LAUSR

Cardiac hypertrophy is an independent risk factor for heart failure (HF) which often leads to cardiovascular disease-related death worldwide. Here we show that the upregulated expressions of Sorting Nexin 16 (SNX16) are evident in the hypertrophic hearts. Cardiac-specific deletion of SNX16 significantly inhibited AngII-induced cardiac hypertrophy and cardiomyocytic enlargement in male mice. In addition, we observed that both AngII stimulation and SNX16 overexpression markedly enlarged cardiomyocytes and promoted EGFR transactivation, and these effects were almost completely abolished by AZD9291, an inhibitor of the EGFR pathway.

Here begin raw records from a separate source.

Lemma preserves_bind {O A B X} (f : O → X) (m : M O A) (k : A → M O B) :
  keeps f m → (∀ a, keeps f (k a)) → keeps f (m ≫= k).
Proof.
  intros Hm Hk o w. specialize (Hm o w). msimpl.
  destruct (m o w) as [[[a|e] o'] w']; cbn in *; [|done].
  by rewrite Hk.
Qed.

Lemma preserves_getitem {O X} (f : O → X) (d : gmap string string) (k : string) :
  keeps f (getitem d k).
Proof. intros o w. unfold getitem. by destruct (d !! k). Qed.

Lemma preserves_http_request {O X} (f : O → X) rp v u payload hdrs fmt is_rdf stream :
  keeps f (http_request send rp v u payload hdrs fmt is_rdf stream).
Proof. intros o w. unfold http_request. by destruct (send _ _). Qed.

(** Splits a frame goal along the structure of the method. *)
Ltac frame :=
  repeat first
    [ apply preserves_ret
    | apply preserves_raise
    | apply preserves_get_self
    | apply preserves_getitem
    | apply preserves_http_request
    | apply preserves_modify; intros []; reflexivity
    | apply preserves_bind; [|intros]
    | match goal with
      | |- preserves _ (if ?b then _ else _) => destruct b
      | |- preserves _ (match ?x with _ => _ end) => destruct x
      end ].

Lemma preserves_the_rdf {X} (f : Resource → X) attr : keeps f (the_rdf attr).
Proof. unfold the_rdf. frame. Qed.

Lemma preserves_parse_rdf_payload {O X} (f : O → X) payload hdrs :
  keeps f (parse_rdf_payload rdf_parse payload hdrs).
Proof. unfold parse_rdf_payload. frame. Qed.

Lemma preserves_parse_object_like_triples {X} (f : Resource → X) :
  keeps f (parse_object_like_triples compute_qname).
Proof. unfold parse_object_like_triples. frame. Qed.

(** [_build_rdf] writes [self.rdf] and nothing else. *)
Lemma preserves_build_rdf {X} (f : Resource → X) payload :
  (∀ v r, f (set_rdf v r) = f r) →
  keeps f (_build_rdf rdf_parse namespaces_after_bind compute_qname payload).
Proof.
  intros Hf. unfold _build_rdf, _parse_graph.
  repeat first
    [ apply preserves_the_rdf
    | apply preserves_parse_rdf_payload
    | apply preserves_parse_object_like_triples
    | apply preserves_modify; intros; apply Hf
    | apply preserves_get_self
    | apply preserves_ret
    | apply preserves_bind; [|intros]
    | match goal with
      | |- preserves _ (if ?b then _ else _) => destruct b
      end ].
Qed.

Lemma Resource_init_sets_status u payload hdrs status (self : Resource) (w : TheWorld) :
  let self' := (Resource_init rdf_parse namespaces_after_bind compute_qname
                              u payload hdrs status self w).1.2 in
  exists_ self' = bool_decide (status = Some 200) ∧ status_code self' = status.
Proof.
  cbn zeta. unfold Resource_init. msimpl.
  set (self0 := set_exists _ _).
  pose proof (preserves_build_rdf exists_ payload (λ _ _, eq_refl) self0 w) as Hex.
  pose proof (preserves_build_rdf status_code payload (λ _ _, eq_refl) self0 w) as Hst.
  destruct (_build_rdf _ _ _ _ _ _) as [[[[]|e] o'] w']; cbn in *;
    rewrite Hex, Hst; by destruct self.
Qed.

(** *** The graph diff *)

Lemma canonicalize_bnodes_ground (g : Graph) (t : Triple) :
  triple_ground t = true → canonicalize_bnodes bnode_labels g t = t.
Proof.
  destruct t as [[s p] o].
  destruct s, p, o; cbn; intros Hg; try discriminate Hg; reflexivity.
Qed.

Lemma to_canonical_graph_ground (g : Graph) :
  ground g → to_canonical_graph bnode_labels g = g.
Proof.
  intros Hg. apply set_eq. intros t. unfold to_canonical_graph.
  rewrite elem_of_map. split.
  - intros (t' & -> & Hin). rewrite canonicalize_bnodes_ground; auto.
  - intros Hin. exists t. split; [|done].
    symmetry. apply canonicalize_bnodes_ground. auto.
Qed.

Lemma difference_union_intersection (a b : Graph) : a ∖ b ∪ b ∩ a = a.
Proof.
  apply set_eq. intros x.
  rewrite elem_of_union, elem_of_difference, elem_of_intersection.
  destruct (decide (x ∈ b)); ptauto.
Qed.

Lemma _diff_graph_unfold (self : Resource) (w : TheWorld) (rd : Rdf) :
  rdf self = Some rd →
  _diff_graph bnode_labels self w
  = (Ok tt,
     set_rdf (Some {| data := data rd; prefixes := prefixes rd;
                      graph := graph rd; _orig_graph := _orig_graph rd;
                      diffs := Some (diff_of_graphs bnode_labels
                                       (_orig_graph rd) (graph rd)) |}) self,
     w).
Proof. intros Hrdf. unfold _diff_graph, the_rdf. msimpl. by rewrite Hrdf. Qed.

(** *** The SPARQL update builder *)

Lemma mapM_predicate_namespace (l : list Triple) :
  (∀ t, t ∈ l → is_Some (compute_qname (t.1.2))) →
  ∃ uris, mapM (predicate_namespace compute_qname) l = Ok uris ∧
    ∀ ns, ns ∈ uris ↔
      ∃ t pfx nm, t ∈ l ∧ compute_qname (t.1.2) = Some (pfx, ns, nm).
Proof.
  induction l as [|t l IH]; intros Hall.
  - exists []. split; [done|]. intros ns. split.
    + intros Hin. by apply elem_of_nil in Hin.
    + intros (t & _ & _ & Hin & _). by apply elem_of_nil in Hin.
  - destruct IH as (uris & Hmap & Huris).
    { intros t' Ht'. apply Hall. by right. }
    destruct (Hall t) as [[[pfx ns0] nm] Hq]; [by left|].
    exists (ns0 :: uris). split.
    + cbn. rewrite Hmap. unfold predicate_namespace. by rewrite Hq.
    + intros ns. rewrite elem_of_cons, Huris. split.
      * intros [->|(t' & pfx' & nm' & Hin & Hq')].
        -- exists t, pfx, nm. split; [by left|done].
        -- exists t', pfx', nm'. split; [by right|done].
      * intros (t' & pfx' & nm' & Hin & Hq').
        apply elem_of_cons in Hin as [->|Hin].
        -- left. congruence.
        -- right. eauto 6.
Qed.

Lemma copy_bound_prefixes_list (prefixes : gmap string string)
    (ns_uri : string) (l : list (string * string))
    (acc : gmap string string) (k v : string) :
  (∀ k v, (k, v) ∈ l → prefixes !! k = Some v) →
  (∀ k v, acc !! k = Some v → prefixes !! k = Some v) →
  foldl (λ update_prefixes kv,
           if decide (ns_uri = kv.2)
           then <[kv.1 := kv.2]> update_prefixes
           else update_prefixes) acc l !! k = Some v ↔
    acc !! k = Some v ∨ ((k, v) ∈ l ∧ v = ns_uri).
Proof.
  revert acc. induction l as [|[k0 v0] l IH]; intros acc Hl Hacc; cbn.
  - split; [by left|]. intros [?|[Hin _]]; [done|]. by apply elem_of_nil in Hin.
  - assert (Hk0 : prefixes !! k0 = Some v0) by (apply Hl; by left).
    assert (Hl' : ∀ k v, (k, v) ∈ l → prefixes !! k = Some v)
      by (intros ???; apply Hl; by right).
    case_decide as Hns; cbn in Hns.
    + subst v0. rewrite IH; [|done|].
      2:{ intros k' v'. rewrite lookup_insert. case_decide; [|by auto].
          intros [= <-]. by subst. }
      rewrite lookup_insert, elem_of_cons. case_decide as Hk.
      * subst k0. split.
        -- intros [[= <-]|[Hin ->]]; right; (split; [by left|done]).
        -- intros [Hin|[[[= -> ]|Hin] Hv]].
           ++ left. apply Hacc in Hin. congruence.
           ++ by left.
           ++ subst. by left.
      * split.
        -- intros [?|[??]]; [by left|]. right. split; [by right|done].
        -- intros [?|[[[= ??]|?] ?]]; [by left|by subst|]. right. done.
    + rewrite IH by done. rewrite elem_of_cons. split.
      * intros [?|[??]]; [by left|]. right. split; [by right|done].
      * intros [?|[[[= ??]|?] ?]]; [by left| |by right].
        subst. done.
Qed.

Lemma copy_bound_prefixes_lookup (prefixes : gmap string string)
    (ns_uri : string) (acc : gmap string string) (k v : string) :
  (∀ k v, acc !! k = Some v → prefixes !! k = Some v) →
  copy_bound_prefixes prefixes ns_uri acc !! k = Some v ↔
    acc !! k = Some v ∨ (prefixes !! k = Some v ∧ v = ns_uri).
Proof.
  intros Hacc. unfold copy_bound_prefixes.
  rewrite (copy_bound_prefixes_list prefixes); [|intros ??; apply elem_of_map_to_list|done].
  by rewrite elem_of_map_to_list.
Qed.

Lemma derive_outer_lookup (prefixes : gmap string string) (nss : list string)
    (acc : gmap string string) (k v : string) :
  (∀ k v, acc !! k = Some v → prefixes !! k = Some v) →
  foldl (λ update_prefixes ns_uri,
           copy_bound_prefixes prefixes ns_uri update_prefixes) acc nss !! k
    = Some v ↔
  acc !! k = Some v ∨ (prefixes !! k = Some v ∧ v ∈ nss).
Proof.
  revert acc. induction nss as [|ns nss IH]; intros acc Hacc; cbn.
  - split; [by left|]. intros [?|[_ Hin]]; [done|]. by apply elem_of_nil in Hin.
  - rewrite IH.
    2:{ intros k' v'. rewrite copy_bound_prefixes_lookup by done.
        intros [?|[??]]; auto. }
    rewrite copy_bound_prefixes_lookup by done.
    rewrite elem_of_cons. ptauto.
Qed.

Lemma derive_update_prefixes_lookup (prefixes : gmap string string)
    (update_namespaces : gset string) (k v : string) :
  derive_update_prefixes prefixes update_namespaces !! k = Some v ↔
    prefixes !! k = Some v ∧ v ∈ update_namespaces.
Proof.
  unfold derive_update_prefixes.
  rewrite derive_outer_lookup by (intros ??; by rewrite lookup_empty).
  rewrite lookup_empty, elem_of_elements.
  split; [intros [?|?]; [discriminate|done]|by right].
Qed.

(** *** The claims that hold for every server *)

(** C1 (as amended). The diff taken before an update splits the triples
    into three pairwise disjoint sets, [overlap], [removed] and [added];
    [added] with [overlap] is the canonical form of the working graph and
    [removed] with [overlap] is the canonical form of the snapshot graph.
    The canonical form renames blank nodes; when neither graph has a blank
    node the two unions are the working graph and the snapshot graph
    themselves. *)
Theorem diff_graph_partitions_canonical (G G2 : Graph) :
  let d := diff_of_graphs bnode_labels G G2 in
  overlap d ## removed d ∧ overlap d ## added d ∧ removed d ## added d ∧
  added d ∪ overlap d = to_canonical_graph bnode_labels G2 ∧
  removed d ∪ overlap d = to_canonical_graph bnode_labels G ∧
  (ground G → ground G2 →
   added d ∪ overlap d = G2 ∧ removed d ∪ overlap d = G).
Proof.
  cbn zeta. unfold diff_of_graphs, graph_diff, to_isomorphic. cbn.
  set (cg1 := to_canonical_graph bnode_labels G).
  set (cg2 := to_canonical_graph bnode_labels G2).
  assert (Hadded : cg2 ∖ cg1 ∪ cg1 ∩ cg2 = cg2)
    by apply difference_union_intersection.
  assert (Hremoved : cg1 ∖ cg2 ∪ cg1 ∩ cg2 = cg1).
  { apply set_eq. intros x.
    rewrite elem_of_union, elem_of_difference, elem_of_intersection.
    destruct (decide (x ∈ cg2)); ptauto. }
  repeat split.
  - intros x. rewrite elem_of_intersection, elem_of_difference. ptauto.
  - intros x. rewrite elem_of_intersection, elem_of_difference. ptauto.
  - intros x. rewrite !elem_of_difference. ptauto.
  - exact Hadded.
  - exact Hremoved.
  - rewrite Hadded. subst cg2. by apply to_canonical_graph_ground.
  - rewrite Hremoved. subst cg1. by apply to_canonical_graph_ground.
Qed.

SNX16 deficiency significantly inhibited AngII- or EGF-induced recycling of EGFR in endosomal trafficking in cardiomyocytes. Finally, the elevated expression of SNX16 and the phosphorylation of EGFR and Src were further confirmed in heart tissues from patients with cardiac hypertrophy. Therefore, the present study demonstrates that SNX16-mediated transactivation of EGFR plays a key role in AngII-induced cardiac hypertrophy via enhancing the recycling of EGFR. SN16X is upregulated in mouse hypertrophic hearts and accelerates AngII-induced cardiac hypertrophy via enhancing EGFR recycling and transactivation.